(** What persisting does when the fence is held, and that nothing is written
    otherwise. *)
Lemma persist_refused fs o now m a l e d :
  holds e d = false → exec fs (persistGraph o now m a l e) d = (recordFenceLoss e, d, false).
Proof. intros H. unfold persistGraph. rewrite exec_holds. by rewrite H. Qed.
Lemma persist_held fs o now m a l e d :
  holds e d = true →
  ∃ e' d' w, exec fs (persistGraph o now m a l e) d = (e', d', w) ∧
    (w = false ∧ Eng.fences e' = Eng.fences e ∧ Eng.fenceBroken e' = Eng.fenceBroken e ∧ Disk.fence d' = Disk.fence d ∨
     w = true ∧ ∃ e1 d1 e2 d2, Eng.fences e1 = Eng.fences e ∧ Eng.fenceBroken e1 = Eng.fenceBroken e ∧ Disk.fence d1 = Disk.fence d ∧
       stamped fs o e1 d1 e2 d2 ∧ e' = e2 ∧ Disk.fence d' = Disk.fence d2).
Proof.
  intros H. unfold persistGraph. rewrite exec_holds, H.
  destruct (match Eng.lastPersistAt e with Some last => now - last <? debounce | None => false end).
  { do 3 eexists. split; [reflexivity|]. by left. }
  set (e1 := e <| Eng.lastPersistAt := Some now |>). destruct m as [data|].
  - cbn [exec]. destruct (Fs.manifest fs).
    + set (d1 := d <| Disk.manifest := Some data |>).
      destruct (exec_stamp fs o e1 (λ e, WriteRest a l (Done e)) d1) as (e2 & d2 & Hst & ->).
      destruct (exec_rest fs a l e2 d2) as (d3 & -> & Ef & _).
      do 3 eexists. split; [reflexivity|]. right. split; [done|]. exists e1, d1, e2, d2. by split_and!.
    + do 3 eexists. split; [reflexivity|]. by left.
  - do 3 eexists. split; [reflexivity|]. by left.
Qed.

(** ** Refinement *)

Definition einv (o : string) (e : Eng.t) (tok : option graphFence.t) : Prop :=
  match Eng.fences e with
  | None => True
  | Some t => o ≠ "" ∧ graphFence.Owner t = o ∧ ∀ t', tok = Some t' → graphFence.Owner t' = o → t' = t
  end.
Definition inv (s : Sys.t) : Prop := ∀ o, einv o (eng s o) (token_of (Sys.disk s)).

Definition standing_of (e : Eng.t) : standing :=
  if Eng.fenceBroken e then Stopped else match Eng.fences e with Some _ => Claimed | None => Fresh end.
Definition refines (s : Sys.t) (L : Lease.t) : Prop :=
  Lease.holder L = graphFence.Owner <$> token_of (Sys.disk s) ∧ ∀ o, Lease.standings L o = standing_of (eng s o).

Lemma holds_may_write o e d L :
  einv o e (token_of d) → Lease.holder L = graphFence.Owner <$> token_of d → Lease.standings L o = standing_of e →
  (holds e d = true → may_write L o) ∧ (holds e d = false → Lease.standings L o = Stopped ∨ preempted L o).
Proof.
  intros Hi Hh Hs. unfold holds, may_write, preempted. rewrite Hs, Hh. unfold standing_of, einv in *.
  destruct (Eng.fenceBroken e); cbn [negb andb]; [by split; [|left]|].
  destruct (Eng.fences e) as [t|]; [|by split]. destruct Hi as (Ho & Hot & Htok).
  destruct (token_of d) as [t'|]; cbn [fmap option_fmap option_map]; [|by split; [left|]].
  destruct (decide (t' = t)) as [->|Hne].
  - rewrite bool_decide_eq_true_2 by done. split; [|done]. right. by rewrite Hot.
  - rewrite bool_decide_eq_false_2 by done. split; [done|]. right. split; [done|]. eexists. split; [done|].
    intros E. apply Hne. by apply Htok.
Qed.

···

_PROBLEM REQUIREMENTS_: The line containing "- rewrite bool_decide_eq_false_2" and every line after it, up to and including the last line of the records, should be reproduced exactly, with nothing else.

_RESPONSE_:
  - rewrite bool_decide_eq_false_2 by done. split; [done|]. right. split; [done|]. eexists. split; [done|].
    intros E. apply Hne. by apply Htok.
Qed.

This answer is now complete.